_Assigned task_:
Work out how many lines below hold the string "list" and state only that figure.

(Records excerpted from a collection)
Lemma createLoftGeometry_lathe_witness :
  exists g,
    @createLoftGeometry R RealArith.RNumber Spec.scenarioA_anchors Spec.scenarioA = Some g
    /\ @fromBufferAttribute R RealArith.RNumber (position g) 0 = vec3 2%R 0%R 0%R
    /\ length (position g) = 510.
Proof.
  destruct (@createLoftGeometry R RealArith.RNumber Spec.scenarioA_anchors
              Spec.scenarioA) as [g|] eqn:Eg.
  - exists g. split; [reflexivity|].
    destruct (proj1 createLoftGeometry_lathe R RealArith.RNumber _ _ g Eg)
      as (radii & Er & _ & _ & Hv & Hl).
    rewrite scenarioA_ringRadii in Er. injection Er as <-.
    split; [|exact Hl].
    pose proof (Hv 0 0 ltac:(cbn; lia) ltac:(cbn; lia)) as E.
    cbn [Nat.mul Nat.add] in E. rewrite E.
    rewrite theta_formula. unfold roundV, ofNat.
    cbn [vx vy vz fround num_mul num_div Math_cos Math_sin RealArith.RNumber ofZ
         Z.of_nat nth repeat].
    replace (0 / IZR (Z.of_nat (segments Spec.scenarioA)) * (2 * PI)
             + 0 * (twist Spec.scenarioA * PI / 180
                    / (IZR (Z.of_nat (rings Spec.scenarioA)) - 1)))%R with 0%R
      by (unfold Rdiv; ring).
    rewrite cos_0, sin_0. f_equal; lra.
  - exfalso. unfold createLoftGeometry in Eg. rewrite scenarioA_ringRadii in Eg.
    discriminate Eg.
Defined.
End Lathe.

(** ** Displacement and smoothing *)

Module Displacement.
Section Generic.
Context {num : Type} `{Number num}.

Lemma roundV_idem (v : Vector3 num) :
  froundIdempotent -> roundV (roundV v) = roundV v.
Proof. intros Hi. unfold roundV. cbn [vx vy vz]. rewrite !Hi. reflexivity. Qed.

Lemma numRings_bound segs (a : list num) r :
  r < numRingsOf segs a -> r * (segs + 1) + segs < count a.
Proof.
  unfold numRingsOf. intros Hr.
  pose proof (Nat.div_mod_eq (count a) (segs + 1)) as E.
  assert (Hle : (segs + 1) * (count a / (segs + 1)) <= count a) by lia.
  nia.
Qed.

(** *** The seam-closing loop *)

Lemma matchSeam_count segs n (a : list num) : count (matchSeam segs n a) = count a.
Proof.
  unfold matchSeam. generalize (seq 0 n) as l. intros l. revert a.
  induction l as [|r l IH]; intros a; [reflexivity|].
  cbn [fold_left]. rewrite IH. apply count_setXYZ.
Qed.

Lemma matchSeam_S segs n (a : list num) :
  matchSeam segs (S n) a
  = setV (matchSeam segs n a) (n * (segs + 1) + segs)
         (fromBufferAttribute (matchSeam segs n a) (n * (segs + 1))).
Proof.
  unfold matchSeam. rewrite seq_S, fold_left_app. reflexivity.
Qed.

(** After the loop a last-column vertex holds (the rounding of) the first
    vertex of its ring, and every other vertex is as before. *)
Lemma matchSeam_vertex segs n (a : list num) j :
  n * (segs + 1) <= count a ->
  fromBufferAttribute (matchSeam segs n a) j
  = if (j mod (segs + 1) =? segs) && (j / (segs + 1) <? n)
    then roundV (fromBufferAttribute a (j / (segs + 1) * (segs + 1)))
    else fromBufferAttribute a j.
Proof.
  revert j. induction n as [|n IH]; intros j Hn.
  - rewrite andb_false_r. reflexivity.
  - rewrite matchSeam_S.
    assert (Hfirst : fromBufferAttribute (matchSeam segs n a) (n * (segs + 1))
                     = fromBufferAttribute a (n * (segs + 1))).
    { rewrite IH by lia. rewrite Nat.div_mul by lia.
      rewrite (proj2 (Nat.ltb_ge n n)) by lia. rewrite andb_false_r. reflexivity. }
    rewrite Hfirst.
    assert (Hdiv : (n * (segs + 1) + segs) / (segs + 1) = n).
    { rewrite Nat.div_add_l by lia. rewrite Nat.div_small by lia. lia. }
    assert (Hmod : (n * (segs + 1) + segs) mod (segs + 1) = segs).
    { rewrite Nat.add_comm, Nat.Div0.mod_add. apply Nat.mod_small. lia. }
    destruct (Nat.eq_dec j (n * (segs + 1) + segs)) as [->|Hj].
    + unfold setV. rewrite get_setXYZ_same by (rewrite matchSeam_count; lia).
      rewrite Hmod, Hdiv, Nat.eqb_refl.
      rewrite (proj2 (Nat.ltb_lt n (S n))) by lia. reflexivity.
    + unfold setV. rewrite get_setXYZ_other by lia. rewrite IH by lia.
      destruct (Nat.eqb_spec (j mod (segs + 1)) segs) as [Em|Em]; [|reflexivity].
      cbn [andb].
      destruct (Nat.ltb_spec (j / (segs + 1)) n) as [L|L];
        destruct (Nat.ltb_spec (j / (segs + 1)) (S n)) as [L'|L'];
        try reflexivity; try lia.
      exfalso. apply Hj.
      pose proof (Nat.div_mod_eq j (segs + 1)) as E.
      assert (j / (segs + 1) = n) by lia. nia.
Qed.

_Exercise solution_:
4